RMs are responsible for road maintenance, ditch mowing and bridge repair within their jurisdiction — which takes a lot of gas-powered machinery.

According to RM Administrators’ Association of Saskatchewan president Guy Lagrandeur, “every RM has at least two graders, alongside backhoes, gravel trucks and front-end loaders that use substantial amounts of fuel.”

Ray Orb, president of the Saskatchewan Association of Rural Municipalities (SARM) said local administrators had raised concerns about the cost of fuel as early as this winter. 

“Many RMs were already spending a lot of time on snow removal, because we had so much snow and so many storms,” said Orb. “Our grader operators were out there, sometimes, day and night — and on the weekends as well. 

“And as the winter progressed and went into spring, the gas and diesel prices just kept going up.”

Now, as national average gas prices rose above $2 per litre over the weekend, SARM is asking the federal and provincial governments to cut taxes on fuel to help bring the cost back down.

“There are so many taxes … where, if they were to reduce some of those taxes for the short term or medium term, it would certainly make a difference,” said Orb. 

Those include the federal carbon tax, the federal and provincial excise taxes, and the GST. 

“We’re hoping at both levels, the government can agree to this,” he said. 

In Orb’s own RM of Cupar fuel normally takes up about 10 per cent of the budget. 

“We actually increased (our spending on fuel) by 60 per cent over what it was last year, and I think a lot of RMs will have done something similar from that,” said Orb. 

For RMs, paying for increasingly expensive gas this summer is doubly difficult: The vast majority have already set their budget and tax rates for the year, and RMs are not allowed to budget for a deficit.

To find the money, Orb worries RMs may have no choice but to cut back on road maintenance.
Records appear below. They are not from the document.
(** * The process-agent collector: scheduling, dispatch and real-time control

    A shallow embedding of [cmd/process-agent/collector.go].  Every method of
    [Collector] is a computation in a small state-and-trace monad: the state is
    the [Collector] struct, the trace records, in program order, each call
    that leaves the file (logger, check, queue, forwarder, channel send). *)

From Stdlib Require Import ZArith Lia.
From stdpp Require Import base option list strings gmap pretty.

Local Open Scope Z_scope.

(** ** Machine integers and durations *)

(** A two's complement integer of [bits] bits, as Go's conversions and
    arithmetic wrap it. *)
Definition wrap_signed (bits x : Z) : Z :=
  (x + 2 ^ (bits - 1)) `mod` 2 ^ bits - 2 ^ (bits - 1).

Definition int32 (x : Z) : Z := wrap_signed 32 x.
Definition int64 (x : Z) : Z := wrap_signed 64 x.

Definition in_int32 (x : Z) : Prop := - 2 ^ 31 <= x < 2 ^ 31.

(** [time.Duration] is an [int64] number of nanoseconds. *)
Abbreviation Duration := Z (only parsing).
Definition Second : Duration := 1000000000.

(** [time.Duration(n) * time.Second] *)
Definition seconds (n : Z) : Duration := int64 (int64 n * Second).

(** ** Data exchanged with the packages the collector imports *)

(** The message bodies the collector tells apart (type switches in
    [getContainerCount] and [messagesToResults]); the slice argument is the
    one whose length is reported as the container count. *)
Inductive MessageBody :=
  | CollectorProc (Containers : list string)
  | CollectorRealTime (ContainerStats : list string)
  | CollectorContainer (Containers : list string)
  | CollectorContainerRealTime (Stats : list string)
  | CollectorConnections (payload : string)
  | CollectorManifest (payload : string)
  | OtherMessage (payload : string).

(** [model.CollectorStatus] *)
Record CollectorStatus := {
  ActiveClients : Z;   (* int32 *)
  Interval : Z         (* int32, seconds *)
}.

(** A decoded backend message: a [ResCollector] (header type
    [TypeResCollector]) or anything else, with its header type.  [Status] is
    the record the message's status pointer leads to; a [ResCollector] without
    one, whose nil pointer [updateRTStatus] would dereference, has no
    counterpart here, and nothing below is stated about such an answer. *)
Inductive Message :=
  | ResCollector (Message : string) (Status : CollectorStatus)
  | OtherType (headerType : Z).

(** [forwarder.Response] *)
Record Response := {
  Domain : string;
  Body : list Byte.byte;
  StatusCode : Z;
  Err : option string
}.

(** Keys of the [headers] package, as [http.Header] is used with them. *)
Inductive HeaderKey :=
  | TimestampHeader | HostHeader | ProcessVersionHeader | ContainerCountHeader
  | ContentTypeHeader | ClusterIDHeader | EVPOriginHeader
  | EVPOriginVersionHeader | ContentEncodingHeader.

Global Instance HeaderKey_eq_dec : EqDecision HeaderKey.
Proof. solve_decision. Defined.

Definition Header := list (HeaderKey * string).

(** [http.Header.Set]: the value replaces whatever the key had. *)
Definition header_Set (k : HeaderKey) (v : string) (h : Header) : Header :=
  (k, v) :: filter (fun kv => kv.1 <> k) h.

(** [http.Header.Get]: the value of the key, the empty string without one. *)
Fixpoint header_Get (k : HeaderKey) (h : Header) : string :=
  match h with
  | [] => String.EmptyString
  | (k', v) :: h' => if decide (k' = k) then v else header_Get k h'
  end.

Record checkPayload := {
  body : list Byte.byte;
  headers : Header
}.

Record checkResult := {
  name : string;
  payloads : list checkPayload;
  sizeInBytes : Z      (* int64 *)
}.

Definition Weight (cr : checkResult) : Z := sizeInBytes cr.
Definition Type_ (cr : checkResult) : string := name cr.

(** The outcome of a call that returns [(value, error)]. *)
Inductive result (A : Type) :=
  | Ok (a : A)
  | Failed (err : string).
Arguments Ok {A} a.
Arguments Failed {A} err.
But that can cause its own set of problems.

“Road maintenance has a regular kind of routine — they need to maintain so many miles every day, and if they don't do that, things can get into a state of disrepair,” said Orb. 

And if RMs do need to raise taxes on residents next year, whether to increase the fuel budget, make up for delayed road maintenance or pay back a loan, that will be hard for some taxpayers to shoulder. 

“We still have a large part of the province that is very dry and in a drought situation,” said Orb. “So we know that, in some cases, ratepayers might already be under some duress.”